Task instructions |
Which of the lines in the listing that follows hold "those"? Pull each one out.

Data under study: Begin

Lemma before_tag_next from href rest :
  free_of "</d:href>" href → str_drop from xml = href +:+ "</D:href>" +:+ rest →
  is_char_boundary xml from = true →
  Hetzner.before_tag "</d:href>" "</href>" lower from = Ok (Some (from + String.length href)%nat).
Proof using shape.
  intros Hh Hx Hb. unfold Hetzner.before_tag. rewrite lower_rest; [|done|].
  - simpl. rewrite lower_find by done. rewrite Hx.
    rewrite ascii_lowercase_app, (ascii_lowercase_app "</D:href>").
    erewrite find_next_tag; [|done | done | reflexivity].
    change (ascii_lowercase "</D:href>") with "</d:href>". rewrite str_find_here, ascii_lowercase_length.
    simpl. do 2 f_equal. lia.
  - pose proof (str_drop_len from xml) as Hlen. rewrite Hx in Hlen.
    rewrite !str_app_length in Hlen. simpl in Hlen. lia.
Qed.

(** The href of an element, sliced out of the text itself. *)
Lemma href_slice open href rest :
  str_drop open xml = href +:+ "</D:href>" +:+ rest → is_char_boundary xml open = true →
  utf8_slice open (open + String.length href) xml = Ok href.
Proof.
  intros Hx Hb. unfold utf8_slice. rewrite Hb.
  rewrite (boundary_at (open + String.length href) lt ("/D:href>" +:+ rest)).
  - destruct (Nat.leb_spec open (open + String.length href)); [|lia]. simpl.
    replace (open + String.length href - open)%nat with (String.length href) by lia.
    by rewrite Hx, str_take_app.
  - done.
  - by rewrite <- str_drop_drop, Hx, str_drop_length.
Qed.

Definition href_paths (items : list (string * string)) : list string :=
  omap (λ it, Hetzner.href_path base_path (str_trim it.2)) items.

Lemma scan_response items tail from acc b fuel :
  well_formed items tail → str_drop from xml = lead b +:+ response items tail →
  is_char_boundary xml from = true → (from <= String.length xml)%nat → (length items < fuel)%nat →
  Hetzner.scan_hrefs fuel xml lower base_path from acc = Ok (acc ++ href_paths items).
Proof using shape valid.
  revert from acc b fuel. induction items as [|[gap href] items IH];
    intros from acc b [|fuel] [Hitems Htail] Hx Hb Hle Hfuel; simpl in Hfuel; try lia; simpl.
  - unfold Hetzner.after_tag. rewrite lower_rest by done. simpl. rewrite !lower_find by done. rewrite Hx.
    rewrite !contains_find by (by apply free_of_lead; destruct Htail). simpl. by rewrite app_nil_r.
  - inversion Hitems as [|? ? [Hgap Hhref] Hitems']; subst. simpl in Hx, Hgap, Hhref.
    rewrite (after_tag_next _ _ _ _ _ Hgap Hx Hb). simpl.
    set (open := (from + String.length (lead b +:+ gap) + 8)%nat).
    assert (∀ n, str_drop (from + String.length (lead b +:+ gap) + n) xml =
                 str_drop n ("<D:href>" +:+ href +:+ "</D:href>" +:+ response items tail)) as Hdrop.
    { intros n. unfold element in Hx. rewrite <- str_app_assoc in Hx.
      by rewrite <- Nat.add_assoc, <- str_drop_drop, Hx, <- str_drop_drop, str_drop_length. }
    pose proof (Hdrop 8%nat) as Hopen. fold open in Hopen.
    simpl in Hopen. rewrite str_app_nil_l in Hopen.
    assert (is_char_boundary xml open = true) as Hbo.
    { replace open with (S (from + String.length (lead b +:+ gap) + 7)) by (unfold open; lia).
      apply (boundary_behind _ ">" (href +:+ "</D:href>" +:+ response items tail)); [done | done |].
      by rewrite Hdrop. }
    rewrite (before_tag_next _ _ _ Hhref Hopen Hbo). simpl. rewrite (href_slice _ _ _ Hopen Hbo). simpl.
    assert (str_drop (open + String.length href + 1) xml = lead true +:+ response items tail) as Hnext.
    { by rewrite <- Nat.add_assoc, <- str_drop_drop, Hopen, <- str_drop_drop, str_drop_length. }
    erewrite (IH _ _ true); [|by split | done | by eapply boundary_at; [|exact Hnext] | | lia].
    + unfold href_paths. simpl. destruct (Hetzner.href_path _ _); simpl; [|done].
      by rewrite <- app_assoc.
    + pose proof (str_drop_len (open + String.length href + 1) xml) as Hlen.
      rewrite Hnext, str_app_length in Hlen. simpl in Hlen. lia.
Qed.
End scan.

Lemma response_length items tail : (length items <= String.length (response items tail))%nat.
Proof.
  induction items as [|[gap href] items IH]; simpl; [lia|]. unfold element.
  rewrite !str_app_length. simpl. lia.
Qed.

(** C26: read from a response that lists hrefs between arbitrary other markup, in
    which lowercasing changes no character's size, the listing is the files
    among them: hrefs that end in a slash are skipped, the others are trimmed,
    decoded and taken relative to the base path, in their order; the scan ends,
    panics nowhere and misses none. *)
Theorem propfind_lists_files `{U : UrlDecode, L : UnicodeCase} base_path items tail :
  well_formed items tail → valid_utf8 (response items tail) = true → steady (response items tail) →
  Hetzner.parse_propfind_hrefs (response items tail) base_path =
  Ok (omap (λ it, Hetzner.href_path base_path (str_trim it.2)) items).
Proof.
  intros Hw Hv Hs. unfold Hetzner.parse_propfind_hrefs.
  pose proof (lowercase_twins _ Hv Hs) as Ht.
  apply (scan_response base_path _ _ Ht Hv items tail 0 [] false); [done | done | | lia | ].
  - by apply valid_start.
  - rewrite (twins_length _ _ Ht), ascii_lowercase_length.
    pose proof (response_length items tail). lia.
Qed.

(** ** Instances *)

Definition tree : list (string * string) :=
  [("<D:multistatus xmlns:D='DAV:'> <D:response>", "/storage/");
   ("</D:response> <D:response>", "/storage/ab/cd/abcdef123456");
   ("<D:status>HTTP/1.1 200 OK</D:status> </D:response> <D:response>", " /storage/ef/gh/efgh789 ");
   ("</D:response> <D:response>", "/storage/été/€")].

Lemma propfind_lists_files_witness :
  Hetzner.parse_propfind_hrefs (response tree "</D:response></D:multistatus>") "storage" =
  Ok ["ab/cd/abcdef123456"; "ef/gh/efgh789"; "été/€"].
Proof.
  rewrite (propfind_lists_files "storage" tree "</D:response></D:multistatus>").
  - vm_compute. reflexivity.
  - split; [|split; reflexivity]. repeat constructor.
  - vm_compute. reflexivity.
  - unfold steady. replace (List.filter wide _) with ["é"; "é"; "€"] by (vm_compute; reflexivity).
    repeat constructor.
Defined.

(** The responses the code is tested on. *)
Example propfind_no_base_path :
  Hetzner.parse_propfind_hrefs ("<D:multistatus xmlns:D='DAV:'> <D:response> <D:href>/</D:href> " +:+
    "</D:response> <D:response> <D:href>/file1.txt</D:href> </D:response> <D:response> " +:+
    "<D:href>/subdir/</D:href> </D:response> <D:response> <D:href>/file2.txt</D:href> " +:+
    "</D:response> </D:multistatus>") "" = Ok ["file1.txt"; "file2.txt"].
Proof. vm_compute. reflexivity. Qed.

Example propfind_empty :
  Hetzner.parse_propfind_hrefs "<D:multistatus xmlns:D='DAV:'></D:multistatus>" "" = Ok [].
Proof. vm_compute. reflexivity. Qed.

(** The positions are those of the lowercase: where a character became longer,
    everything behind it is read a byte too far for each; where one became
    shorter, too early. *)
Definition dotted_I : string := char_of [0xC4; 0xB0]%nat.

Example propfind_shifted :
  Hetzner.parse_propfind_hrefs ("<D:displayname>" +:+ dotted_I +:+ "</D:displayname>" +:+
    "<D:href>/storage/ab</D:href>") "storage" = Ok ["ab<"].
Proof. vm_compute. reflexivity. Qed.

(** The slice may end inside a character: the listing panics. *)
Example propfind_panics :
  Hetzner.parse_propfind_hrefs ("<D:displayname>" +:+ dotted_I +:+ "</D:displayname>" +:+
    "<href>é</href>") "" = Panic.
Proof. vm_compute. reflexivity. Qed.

Data under study: End
Data under study: Begin

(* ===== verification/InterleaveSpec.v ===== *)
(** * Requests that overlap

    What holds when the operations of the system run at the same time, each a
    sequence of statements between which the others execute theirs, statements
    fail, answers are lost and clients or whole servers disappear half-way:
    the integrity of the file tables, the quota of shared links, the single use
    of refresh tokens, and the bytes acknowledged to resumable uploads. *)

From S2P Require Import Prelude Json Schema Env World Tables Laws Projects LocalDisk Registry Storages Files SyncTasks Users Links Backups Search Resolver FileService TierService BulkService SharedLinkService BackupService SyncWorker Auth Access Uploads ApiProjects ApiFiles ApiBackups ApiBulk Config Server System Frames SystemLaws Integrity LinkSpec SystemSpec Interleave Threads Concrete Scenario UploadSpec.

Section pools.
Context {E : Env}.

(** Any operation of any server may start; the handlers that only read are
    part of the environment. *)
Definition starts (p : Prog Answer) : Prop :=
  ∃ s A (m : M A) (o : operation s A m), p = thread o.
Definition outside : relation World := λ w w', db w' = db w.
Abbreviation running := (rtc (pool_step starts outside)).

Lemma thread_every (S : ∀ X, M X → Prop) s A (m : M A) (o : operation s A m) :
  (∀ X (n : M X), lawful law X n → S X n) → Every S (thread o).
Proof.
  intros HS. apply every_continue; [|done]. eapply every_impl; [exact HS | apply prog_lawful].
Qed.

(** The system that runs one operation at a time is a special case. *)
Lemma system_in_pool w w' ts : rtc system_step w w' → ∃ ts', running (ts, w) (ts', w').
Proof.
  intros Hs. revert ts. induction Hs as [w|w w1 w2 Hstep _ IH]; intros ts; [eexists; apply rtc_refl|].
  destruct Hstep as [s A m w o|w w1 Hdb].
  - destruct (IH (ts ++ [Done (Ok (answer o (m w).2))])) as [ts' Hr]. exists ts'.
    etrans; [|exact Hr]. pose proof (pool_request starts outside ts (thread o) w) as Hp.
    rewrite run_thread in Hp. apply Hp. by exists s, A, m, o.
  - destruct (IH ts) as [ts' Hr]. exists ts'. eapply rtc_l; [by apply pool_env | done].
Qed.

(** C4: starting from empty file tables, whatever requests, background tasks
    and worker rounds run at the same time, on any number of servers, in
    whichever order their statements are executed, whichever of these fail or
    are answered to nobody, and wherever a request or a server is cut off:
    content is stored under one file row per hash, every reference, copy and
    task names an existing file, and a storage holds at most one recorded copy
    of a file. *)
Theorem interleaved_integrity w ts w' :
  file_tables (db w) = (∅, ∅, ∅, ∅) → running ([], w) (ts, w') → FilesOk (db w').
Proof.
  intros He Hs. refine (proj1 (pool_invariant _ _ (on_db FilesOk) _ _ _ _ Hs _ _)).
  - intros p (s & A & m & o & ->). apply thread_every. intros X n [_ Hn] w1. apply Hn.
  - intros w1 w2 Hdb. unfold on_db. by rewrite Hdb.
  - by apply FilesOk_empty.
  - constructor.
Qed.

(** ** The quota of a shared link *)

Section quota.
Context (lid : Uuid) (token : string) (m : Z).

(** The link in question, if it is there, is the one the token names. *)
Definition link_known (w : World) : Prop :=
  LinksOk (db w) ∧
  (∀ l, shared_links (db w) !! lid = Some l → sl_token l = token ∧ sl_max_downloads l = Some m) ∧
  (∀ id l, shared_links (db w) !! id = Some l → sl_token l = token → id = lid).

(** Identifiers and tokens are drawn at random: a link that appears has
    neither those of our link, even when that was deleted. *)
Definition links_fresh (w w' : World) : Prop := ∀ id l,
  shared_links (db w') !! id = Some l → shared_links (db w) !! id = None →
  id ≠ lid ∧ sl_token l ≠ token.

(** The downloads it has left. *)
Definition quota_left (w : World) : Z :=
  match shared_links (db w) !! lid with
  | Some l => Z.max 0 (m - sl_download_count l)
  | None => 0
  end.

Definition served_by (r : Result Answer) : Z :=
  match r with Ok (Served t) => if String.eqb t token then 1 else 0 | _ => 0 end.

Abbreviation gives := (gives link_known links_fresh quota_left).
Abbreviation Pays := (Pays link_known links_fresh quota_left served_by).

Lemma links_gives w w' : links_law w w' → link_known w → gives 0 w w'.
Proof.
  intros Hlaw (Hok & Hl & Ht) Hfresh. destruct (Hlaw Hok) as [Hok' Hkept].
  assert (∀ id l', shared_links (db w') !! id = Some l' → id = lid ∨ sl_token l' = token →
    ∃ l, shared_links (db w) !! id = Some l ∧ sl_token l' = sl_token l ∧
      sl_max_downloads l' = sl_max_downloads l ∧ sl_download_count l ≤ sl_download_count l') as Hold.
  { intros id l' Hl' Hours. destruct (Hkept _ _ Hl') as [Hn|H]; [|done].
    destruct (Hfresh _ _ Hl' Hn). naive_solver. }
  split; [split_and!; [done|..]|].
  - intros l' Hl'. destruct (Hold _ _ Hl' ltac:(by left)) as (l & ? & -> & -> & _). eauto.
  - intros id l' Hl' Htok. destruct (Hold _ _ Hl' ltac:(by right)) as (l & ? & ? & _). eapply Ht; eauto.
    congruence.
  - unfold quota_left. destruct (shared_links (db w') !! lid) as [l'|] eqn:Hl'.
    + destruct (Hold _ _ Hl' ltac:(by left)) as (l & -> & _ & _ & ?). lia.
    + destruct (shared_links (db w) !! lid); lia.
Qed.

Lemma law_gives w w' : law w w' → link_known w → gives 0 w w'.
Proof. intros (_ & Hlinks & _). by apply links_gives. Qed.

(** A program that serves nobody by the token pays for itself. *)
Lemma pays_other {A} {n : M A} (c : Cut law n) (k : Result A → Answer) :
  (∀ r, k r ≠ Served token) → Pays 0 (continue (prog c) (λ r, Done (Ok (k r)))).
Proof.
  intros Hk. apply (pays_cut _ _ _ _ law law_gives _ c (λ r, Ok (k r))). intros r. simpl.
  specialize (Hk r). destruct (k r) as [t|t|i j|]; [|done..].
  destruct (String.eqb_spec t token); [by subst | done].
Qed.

Data under study: End

Task output |
(** The positions are those of the lowercase: where a character became longer,
    neither those of our link, even when that was deleted. *)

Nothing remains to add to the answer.